Stored items
########################################

Lemma clear_before_newline (p d r : list N) :
  contains p d = false → straddle_free p nl = true → clear p d (nl ++ r).
Proof.
  intros Hd Hs. apply clear_free; [done|]. by apply straddle_free_spec.
Qed.

Lemma clear_sql_open (a r : list N) : clear fence a r → clear sql_open a r.
Proof. apply (clear_longer fence (lit "sql" ++ nl)). Qed.

Lemma clear_heading (a r : list N) :
  clear explanation_title a r → clear explanation_heading a r.
Proof. apply clear_longer. Qed.

Ltac clear_literal := apply clear_lit; vm_compute; reflexivity.

Lemma full_completion_diagram (x y z : list N) :
  contains fence x = false →
  first_block mermaid_open (full_completion x y z) = Some (x ++ nl).
Proof.
  intros Hx. rewrite full_completion_segments.
  rewrite (app_assoc x nl). apply first_block_at; [clear_literal|].
  apply clear_app; [by apply clear_before_newline | clear_literal].
Qed.

Lemma full_completion_sql (x y z : list N) :
  contains fence x = false → contains fence y = false →
  first_block sql_open (full_completion x y z) = Some (y ++ nl).
Proof.
  intros Hx Hy. rewrite full_completion_segments.
  set (rest := completion_3 ++ explanation_heading ++ z).
  transitivity (first_block sql_open
    (((completion_1 ++ mermaid_open) ++ x ++ (nl ++ fence ++ completion_2))
     ++ sql_open ++ (y ++ nl) ++ fence ++ rest)).
  { f_equal. by rewrite <- !app_assoc. }
  apply first_block_at.
  - apply clear_app; [clear_literal|]. apply clear_app; [|clear_literal].
    apply clear_sql_open. rewrite <- !app_assoc. by apply clear_before_newline.
  - apply clear_app; [by apply clear_before_newline | clear_literal].
Qed.

Lemma full_completion_explanation (x y z : list N) :
  contains explanation_title x = false →
  contains explanation_title y = false →
  after_heading (full_completion x y z) = Some z.
Proof.
  intros Hx Hy. rewrite full_completion_segments.
  transitivity (after_heading
    (((completion_1 ++ mermaid_open) ++ x
      ++ (nl ++ fence ++ completion_2 ++ sql_open) ++ y
      ++ (nl ++ fence ++ completion_3))
     ++ explanation_heading ++ z)).
  { f_equal. by rewrite <- !app_assoc. }
  apply after_heading_at.
  apply clear_app; [clear_literal|]. apply clear_app.
  { apply clear_heading. rewrite <- !app_assoc. by apply clear_before_newline. }
  apply clear_app; [clear_literal|]. apply clear_app; [|clear_literal].
  apply clear_heading. rewrite <- !app_assoc. by apply clear_before_newline.
Qed.

(** ** Trimming, continued *)

Lemma lstrip_app_nonspace (l : list N) (c : N) (r : list N) :
  isspace c = false → lstrip (l ++ c :: r) = lstrip l ++ c :: r.
Proof.
  intros Hc. induction l as [|a l IH]; simpl.
  - by rewrite Hc.
  - by destruct (isspace a).
Qed.

Lemma lstrip_suffix (s : list N) : ∃ a, s = a ++ lstrip s.
Proof.
  induction s as [|c s [a IH]]; [by exists []|]. simpl.
  destruct (isspace c).
  - exists (c :: a). simpl. by f_equal.
  - by exists [].
Qed.

Lemma rstrip_prefix (s : list N) : ∃ b, s = rstrip s ++ b.
Proof.
  unfold rstrip. destruct (lstrip_suffix (rev s)) as [a Ha].
  exists (rev a). rewrite <- rev_app_distr, <- Ha. by rewrite rev_involutive.
Qed.

(** A trimmed text is a contiguous piece of the text it comes from. *)
Lemma strip_inside (s : list N) : ∃ a b, s = a ++ strip s ++ b.
Proof.
  unfold strip. destruct (lstrip_suffix s) as [a Ha].
  destruct (rstrip_prefix (lstrip s)) as [b Hb].
  exists a, b. by rewrite <- Hb.
Qed.

Lemma lstrip_idem (s : list N) : lstrip (lstrip s) = lstrip s.
Proof.
  induction s as [|c s IH]; [done|]. simpl.
  destruct (isspace c) eqn:E; [done|]. simpl. by rewrite E.
Qed.

Lemma rstrip_cons_nonspace (c : N) (t : list N) :
  isspace c = false → rstrip (c :: t) = c :: rstrip t.
Proof.
  intros Hc. unfold rstrip. simpl.
  rewrite (lstrip_app_nonspace _ _ [] Hc), rev_app_distr. done.
Qed.

Lemma lstrip_rstrip_lstrip (s : list N) :
  lstrip (rstrip (lstrip s)) = rstrip (lstrip s).
Proof.
  induction s as [|c s IH]; [done|]. simpl.
  destruct (isspace c) eqn:E; [done|].
  rewrite rstrip_cons_nonspace by done. simpl. by rewrite E.
Qed.

(** Trimming twice is trimming once. *)
Lemma strip_idem (s : list N) : strip (strip s) = strip s.
Proof.
  unfold strip. rewrite lstrip_rstrip_lstrip.
  unfold rstrip. by rewrite rev_involutive, lstrip_idem.
Qed.

Lemma rstrip_app_nonspace (x : list N) (e : N) :
  isspace e = false → rstrip (x ++ [e]) = x ++ [e].
Proof.
  intros He. unfold rstrip. rewrite rev_app_distr. simpl. rewrite He.
  simpl. by rewrite rev_involutive.
Qed.

(** A text that begins and ends with a character that is not white space
    is its own trim. *)
Lemma strip_nonspace_ends (c e : N) (m : list N) :
  isspace c = false → isspace e = false →
  strip (c :: m ++ [e]) = c :: m ++ [e].
Proof.
  intros Hc He. unfold strip. simpl. rewrite Hc.
  by apply (rstrip_app_nonspace (c :: m)).
Qed.

(** ** What [strip] cuts off *)

Lemma forallb_rev (f : N → bool) (l : list N) :
  forallb f (rev l) = forallb f l.
Proof.
  induction l as [|a l IH]; [done|]. simpl.
  rewrite forallb_app, IH. simpl. rewrite andb_true_r. apply andb_comm.
Qed.

Lemma lstrip_spaces (s : list N) :
  ∃ l, s = l ++ lstrip s ∧ forallb isspace l = true.
Proof.
  induction s as [|c s (l & Hs & Hl)]; [by exists []|]. simpl.
  destruct (isspace c) eqn:E.
  - exists (c :: l). simpl. rewrite E, Hl. split; [by f_equal | done].
  - by exists [].
Qed.

Lemma rstrip_spaces (s : list N) :
  ∃ r, s = rstrip s ++ r ∧ forallb isspace r = true.
Proof.
  unfold rstrip. destruct (lstrip_spaces (rev s)) as (l & Hs & Hl).
  exists (rev l). rewrite forallb_rev. split; [|done].
  rewrite <- rev_app_distr, <- Hs. by rewrite rev_involutive.
Qed.

Lemma lstrip_head (s : list N) (c : N) (t : list N) :
  lstrip s = c :: t → isspace c = false.
Proof.
  induction s as [|a s IH]; [done|]. simpl.
  destruct (isspace a) eqn:E; [done|]. by intros [= <- _].
Qed.

Lemma strip_ends (s : list N) :
  match strip s with
  | [] => True
  | c :: _ => isspace c = false ∧ isspace (List.last (strip s) c) = false
  end.
Proof.
  unfold strip. destruct (lstrip s) as [|c t] eqn:E; [done|].
  pose proof (lstrip_head _ _ _ E) as Hc.
  rewrite rstrip_cons_nonspace by done. split; [done|].
  rewrite <- (rstrip_cons_nonspace c t Hc). unfold rstrip.
  destruct (lstrip (rev (c :: t))) as [|e m] eqn:E'.
  - pose proof (rstrip_cons_nonspace c t Hc) as H. unfold rstrip in H.
    by rewrite E' in H.
  - simpl. rewrite last_last. by apply (lstrip_head _ _ _ E').
Qed.

(** [strip] cuts white space, and only white space, off both ends. *)
Lemma strip_is_trim (s : list N) : is_trim_of (strip s) s.
Proof.
  destruct (lstrip_spaces s) as (l & Hs & Hl).
  destruct (rstrip_spaces (lstrip s)) as (r & Hu & Hr).
  exists l, r. split; [|split; [done|split; [done|apply strip_ends]]].
  unfold strip. by rewrite <- Hu.
Qed.

(** ** What the two searches find, as decompositions of the text *)

Lemma first_block_spec (opener s : list N) :
  match first_block opener s with
  | Some body => is_first_block opener s body
  | None => ¬ has_block opener s
  end.
Proof.
  destruct (first_block opener s) as [body|] eqn:E.
  - by apply first_block_inv.
  - by apply first_block_None.
Qed.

########################################

Copy the lines from the start of the data verbatim, stopping after the line containing "rewrite (app_assoc x".

Lemma clear_before_newline (p d r : list N) :
  contains p d = false → straddle_free p nl = true → clear p d (nl ++ r).
Proof.
  intros Hd Hs. apply clear_free; [done|]. by apply straddle_free_spec.
Qed.

Lemma clear_sql_open (a r : list N) : clear fence a r → clear sql_open a r.
Proof. apply (clear_longer fence (lit "sql" ++ nl)). Qed.

Lemma clear_heading (a r : list N) :
  clear explanation_title a r → clear explanation_heading a r.
Proof. apply clear_longer. Qed.

Ltac clear_literal := apply clear_lit; vm_compute; reflexivity.

Lemma full_completion_diagram (x y z : list N) :
  contains fence x = false →
  first_block mermaid_open (full_completion x y z) = Some (x ++ nl).
Proof.
  intros Hx. rewrite full_completion_segments.
  rewrite (app_assoc x nl). apply first_block_at; [clear_literal|].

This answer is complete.